A model of genetic interactions between heterochronic genes and LIT-1/POP-1/APR-1 in the developmental regulation of asymmetric and symmetric seam cell divisions. The stage-specific pattern of asymmetric and symmetric division of seam cells is orchestrated by parallel microRNA-regulated developmental timing pathways. (A) lin-14 acts in the L1 to enhance the activity of the LIT-1/POP-1/APR-1 polarity machinery and hence prevents early expression of the L2 symmetric seam cell division. (B) LIN-14 level is then partially down-regulated in the late L1 stage by the lin-4 microRNA, so that the early L2 symmetric division is permitted because of a below threshold level of LIN-14 together with a parallel activity of lin-28 that inhibits premature activation of lin-46. Our data tentatively place HBL-1 as acting independently of LIT-1/POP-1/APR-1 to promote the symmetric stem cell proliferative division.
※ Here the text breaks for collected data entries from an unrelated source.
(** [errno], where the source sets it; [None] where it leaves it alone. *)
Definition razion_ai_request (ctx : context) (operation : Z) (input : option bytes) (flags : Z) :
    M history ((option Z + response) * context) :=
  let text := default [] input in
  if (RAZION_AI_MAX_PAYLOAD <=? length text)%nat then mret (inl (Some E2BIG), ctx) else
  let q := build_request ctx operation text flags in
  let ctx := bump_request_id ctx in
  let fail e := mret (inl e, ctx) in
  ok ← pex_connect RAZION_AI_ENDPOINT;
  if negb ok then fail None else
  let size := (req_header + length text)%nat in
  n ← pex_reply RAZION_AI_ENDPOINT (take size (encode_request q));
  if negb (n =? Z.of_nat size) then fail (Some EIO) else
  w ← fswait2 RAZION_AI_ENDPOINT (ctx_timeout_ms ctx);
  if negb (w =? 0) then fail (Some ETIMEDOUT) else
  r ← pex_recv RAZION_AI_ENDPOINT;
  let '(received, buf) := r in
  if received <? Z.of_nat resp_header then fail (Some EPROTO) else
  let reply := decode_response buf in
  if negb (reply_ok (req_request_id q) received reply) then fail (Some EPROTO) else
  mret (inr (terminate_provider reply), ctx).

(** The typed entry points. *)
Definition razion_ai_ask ctx input := razion_ai_request ctx OP_ASK input 0.
Definition razion_ai_search ctx input := razion_ai_request ctx OP_SEARCH input 0.
Definition razion_ai_analyze ctx input := razion_ai_request ctx OP_ANALYZE input 0.
Definition razion_ai_summarize ctx input := razion_ai_request ctx OP_SUMMARIZE input 0.
Definition razion_ai_generate_code ctx input := razion_ai_request ctx OP_GENERATE_CODE input 0.
Definition razion_ai_explain_error ctx input := razion_ai_request ctx OP_EXPLAIN_ERROR input 0.
Definition razion_ai_search_files ctx input := razion_ai_request ctx OP_SEARCH_FILES input 0.
Definition razion_ai_analyze_logs ctx input := razion_ai_request ctx OP_ANALYZE_LOGS input 0.
Definition razion_ai_process_info ctx input := razion_ai_request ctx OP_PROCESS_INFO input 0.
Definition razion_ai_disk_info ctx input := razion_ai_request ctx OP_DISK_INFO input 0.
Definition razion_ai_network_diagnostics ctx input := razion_ai_request ctx OP_NETWORK_DIAGNOSTICS input 0.
Definition razion_ai_system_health ctx input := razion_ai_request ctx OP_SYSTEM_HEALTH input 0.
Definition razion_ai_application_search ctx input := razion_ai_request ctx OP_APPLICATION_SEARCH input 0.
Definition razion_ai_voice_command ctx input := razion_ai_request ctx OP_VOICE_COMMAND input 0.
Definition razion_ai_document_search ctx input := razion_ai_request ctx OP_DOCUMENT_SEARCH input 0.
Definition razion_ai_settings_request ctx input := razion_ai_request ctx OP_SETTINGS_REQUEST input 0.
Definition razion_ai_classify_intent ctx input := razion_ai_request ctx OP_CLASSIFY_INTENT input 0.
Definition razion_ai_run_task ctx input flags := razion_ai_request ctx OP_RUN_TASK input flags.
Definition razion_ai_health ctx := razion_ai_request ctx OP_HEALTH None 0.
Definition razion_ai_list_providers ctx := razion_ai_request ctx OP_LIST_PROVIDERS None 0.

End pex.

Definition razion_ai_status_string (status : Z) : bytes :=
  if status =? STATUS_OK then bytes_of "ok"
  else if status =? STATUS_INVALID_REQUEST then bytes_of "invalid request"
  else if status =? STATUS_PROTOCOL_ERROR then bytes_of "protocol error"
  else if status =? STATUS_NO_PROVIDER then bytes_of "no compatible provider"
  else if status =? STATUS_PROVIDER_UNAVAILABLE then bytes_of "provider unavailable"
  else if status =? STATUS_PERMISSION_DENIED then bytes_of "permission denied"
  else if status =? STATUS_CONFIRMATION_REQUIRED then bytes_of "confirmation required"
  else if status =? STATUS_UNSUPPORTED then bytes_of "unsupported"
  else if status =? STATUS_INTERNAL_ERROR then bytes_of "internal error"
  else bytes_of "unknown status".

(** ** Wire format: decoding inverts encoding *)

Lemma slice_hd a b n : length a = n → slice 0 n (a ++ b) = a.
Proof. intros <-. rewrite slice_app_l by lia. apply slice_all. Qed.

Lemma slice_skip a b off n k : length a = k → slice (k + off) n (a ++ b) = slice off n b.
Proof. intros <-. rewrite slice_app_r by lia. f_equal. lia. Qed.

Lemma field_hd n w b : 0 ≤ w < 256 ^ Z.of_nat n → field 0 n (le_split n w ++ b) = w.
Proof. intros Hw. unfold field. rewrite slice_hd by apply le_split_length. by apply le_combine_split. Qed.

Lemma field_skip a b off n k : length a = k → field (k + off) n (a ++ b) = field off n b.
Proof. intros Ha. unfold field. by rewrite (slice_skip a b off n k). Qed.

(** Step over the fields before an offset, then read the one at the front. *)
Ltac wire :=
  repeat match goal with
  | |- context [field 0 ?n (le_split ?n ?w ++ ?b)] => rewrite (field_hd n w b) by (cbn; lia)
  | |- context [field ?o ?n (le_split ?k ?w ++ ?b)] =>
      change (field o n (le_split k w ++ b)) with (field (k + (o - k)) n (le_split k w ++ b));
      rewrite (field_skip (le_split k w) b (o - k) n k (le_split_length k w)); cbn [Nat.sub]
  | |- context [slice ?o ?n (le_split ?k ?w ++ ?b)] =>
      change (slice o n (le_split k w ++ b)) with (slice (k + (o - k)) n (le_split k w ++ b));
      rewrite (slice_skip (le_split k w) b (o - k) n k (le_split_length k w)); cbn [Nat.sub]
  end.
After the first L2 symmetric division, seam cells immediately switch back to asymmetric division because of the down-regulation of HBL-1 by the let-7-Fam microRNAs, as well as down-regulation of LIN-28, which permits the up-regulation of lin-46, and hence restoration of full LIT-1/POP-1/APR activity. Note that LIN-14 is understood to be partially down-regulated to a medium level in the L2 stage and to a lower level in the L3 (12), and our data from this study confirm that lin-14 activity contributes partially to regulating the activity of LIT-1/POP-1 in the second-L2 asymmetric division (Fig. 3D). The results of Ren and Zhang are incorporated into the model here by invoking feedback circuits wherein LIT-1/POP-1 asymmetry machinery confers robustness to the temporal dynamics of lin-4 and let-7-Fam microRNA activities by negatively modulating those microRNAs during the L2 and L3 stages (45).